President Barack Obama announced Wednesday that he has nominated Marilyn Tavenner to serve as administrator of the Centers for Medicare and Medicaid Services (CMS), following reports that Donald Berwick would be stepping down in early December.
Tavenner, the former Virginia Secretary of Health and Human Resources under form Gov. Tim Kaine, had served as the principal deputy administrator CMS since February 2010 and as acting administrator from February 2010 to July 2010, according to the White House. Tavenner served as Berwick's principal deputy.
CMS, an arm of the Department of Health and Human Services, administers the Medicare and Medicaid programs which provide health care benefits to seniors, the disabled and low-income Americans. The entitlement programs have long been a target for overhaul by Republicans and others who say they are too costly and contribute to the rising federal deficit.
Berwick, a pediatrician and Harvard professor, was widely respected for his ideas on how to improve the health care system, became the most prominent casualty of the political wars over a health care overhaul law whose constitutionality will be now decided by the Supreme Court. A senior congressional official, speaking on the condition of anonymity, told the Associated Press that Berwick would tender his resignation on Dec. 2.

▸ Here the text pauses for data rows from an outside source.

(** X15. After the graph of a run is built, looking a pod up in the
    document the builder leaves does not throw. The record it returns is
    the first task run, in the order of the run's own document, whose
    status has that pod name, and it carries its key as [taskRunId]; it
    returns nothing exactly when no task run of the run has that pod name.
    Custom runs are never returned. *)
Theorem getTaskRunStatusFromPodName_after_build (workflow : Workflow)
    (st : Status) (graph : Graph) (workflow' : Workflow) (pod : string) :
  status workflow = Some st → noStatusYet workflow = false →
  createRuntimeGraph workflow = Ok (graph, workflow') →
  ∃ r,
    getTaskRunStatusFromPodName workflow' pod = Ok r
    ∧ match r with
      | Some rec' =>
          ∃ i k rec s,
            records_of (taskRuns st) !! i = Some (k, rec)
            ∧ rr_status rec = Some s ∧ podName s = Some pod
            ∧ (∀ j k0 rec0 s0, (j < i)%nat →
                 records_of (taskRuns st) !! j = Some (k0, rec0) →
                 rr_status rec0 = Some s0 → podName s0 ≠ Some pod)
            ∧ taskRunId rec' = Some k
            ∧ pipelineTaskName rec' = pipelineTaskName rec
            ∧ eraseStatus <$> rr_status rec' = eraseStatus <$> rr_status rec
      | None =>
          ∀ i k rec s,
            records_of (taskRuns st) !! i = Some (k, rec) →
            rr_status rec = Some s → podName s ≠ Some pod
      end.
Proof.
  intros Hst Hpast Hrun.
  destruct (written_document workflow st graph workflow' Hst Hpast Hrun)
    as (st' & -> & _ & Ht & _).
  unfold getTaskRunStatusFromPodName. simpl.
  exists (firstTaskRunOfPod pod (records_of (taskRuns st'))).
  split; [reflexivity|].
  pose proof (firstTaskRunOfPod_spec pod (records_of (taskRuns st'))) as H.
  destruct (firstTaskRunOfPod pod (records_of (taskRuns st'))) as [rec'|].
  - destruct H as (i & k & s' & Hi & Hs' & Hp & Hfirst).
    destruct (proj1 (values_only_lookup _ _ i k Ht) rec' Hi)
      as (rec & Hrec & Hid & Hn & He).
    destruct (eraseStatus_podName _ _ s' (eq_sym He) Hs') as (s & Hs & Hps).
    exists i, k, rec, s. split; [exact Hrec|]. split; [exact Hs|].
    split; [congruence|]. split; [|now repeat split].
    intros j k0 rec0 s0 Hlt Hj Hs0.
    destruct (proj2 (values_only_lookup _ _ j k0 Ht) rec0 Hj)
      as (rec0' & Hrec0' & _ & _ & He0).
    destruct (eraseStatus_podName _ _ s0 He0 Hs0) as (s0' & Hs0' & Hp0).
    rewrite <- Hp0. exact (Hfirst j k0 rec0' s0' Hlt Hrec0' Hs0').
  - intros i k rec s Hi Hs.
    destruct (proj2 (values_only_lookup _ _ i k Ht) rec Hi)
      as (rec' & Hrec' & _ & _ & He).
    destruct (eraseStatus_podName _ _ s He Hs) as (s' & Hs' & Hp).
    rewrite <- Hp. exact (H i k rec' s' Hrec' Hs').
Qed.

End PodLookup.

(** ** Outbound nodes *)
Section OutboundNodes.

Variables (graph : NodesWorkflow) (ns : gmap string NodeStatus).
Hypothesis Hnodes : nw_status graph ≫= nodes = Some ns.

Let visit (depth : nat) (outbound : option (list string))
    (outboundNodeID : string) : option (list string) :=
  acc ← outbound;
  match ns !! outboundNodeID with
  | Some outNode =>
      if String.eqb (ns_type outNode) "Pod"
      then Some (acc ++ [outboundNodeID])
      else more ← getOutboundNodes depth graph outboundNodeID;
           Some (acc ++ more)
  | None =>
      more ← getOutboundNodes depth graph outboundNodeID; Some (acc ++ more)
  end.

Lemma getOutboundNodes_unfold (depth : nat) (nodeId : string) :
  getOutboundNodes (S depth) graph nodeId
  = match ns !! nodeId with
    | None => Some []
    | Some node =>
        if String.eqb (ns_type node) "Pod" then Some [ns_id node]
        else foldl (visit depth) (Some []) (default [] (outboundNodes node))
    end.
Proof. simpl. now rewrite Hnodes. Qed.

Lemma visit_none depth l : foldl (visit depth) None l = None.
Proof. induction l as [|x l IH]; [reflexivity | exact IH]. Qed.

Berwick had been named to head CMS by Obama in July 2010 in a recess appointment, but 42 Republican senators announced their opposition earlier this year to his permanent appointment, enough to block it. His temporary appointment was to expire at the end of the year.
Berwick oversaw the drafting and rollout of major Medicare and Medicaid regulations that will begin to reshape the health care system, steering Medicare from paying for sheer volume of services and procedures and instead putting a premium on quality care that keeps patients healthier and avoids costly hospitalizations.
The Associated Press contributed to this report.